[Data items]
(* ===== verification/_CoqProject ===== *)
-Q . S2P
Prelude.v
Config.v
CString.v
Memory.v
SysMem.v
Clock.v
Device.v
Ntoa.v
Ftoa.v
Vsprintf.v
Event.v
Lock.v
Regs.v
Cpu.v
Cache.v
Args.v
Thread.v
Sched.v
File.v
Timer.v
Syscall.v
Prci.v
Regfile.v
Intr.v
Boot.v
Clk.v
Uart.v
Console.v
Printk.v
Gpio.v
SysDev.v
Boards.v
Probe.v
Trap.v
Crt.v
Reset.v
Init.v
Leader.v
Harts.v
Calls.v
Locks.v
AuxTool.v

### Task prompt
Quote every entry exactly.

### Final answer
(* ===== verification/_CoqProject ===== *)
-Q . S2P
Prelude.v
Config.v
CString.v
Memory.v
SysMem.v
Clock.v
Device.v
Ntoa.v
Ftoa.v
Vsprintf.v
Event.v
Lock.v
Regs.v
Cpu.v
Cache.v
Args.v
Thread.v
Sched.v
File.v
Timer.v
Syscall.v
Prci.v
Regfile.v
Intr.v
Boot.v
Clk.v
Uart.v
Console.v
Printk.v
Gpio.v
SysDev.v
Boards.v
Probe.v
Trap.v
Crt.v
Reset.v
Init.v
Leader.v
Harts.v
Calls.v
Locks.v
AuxTool.v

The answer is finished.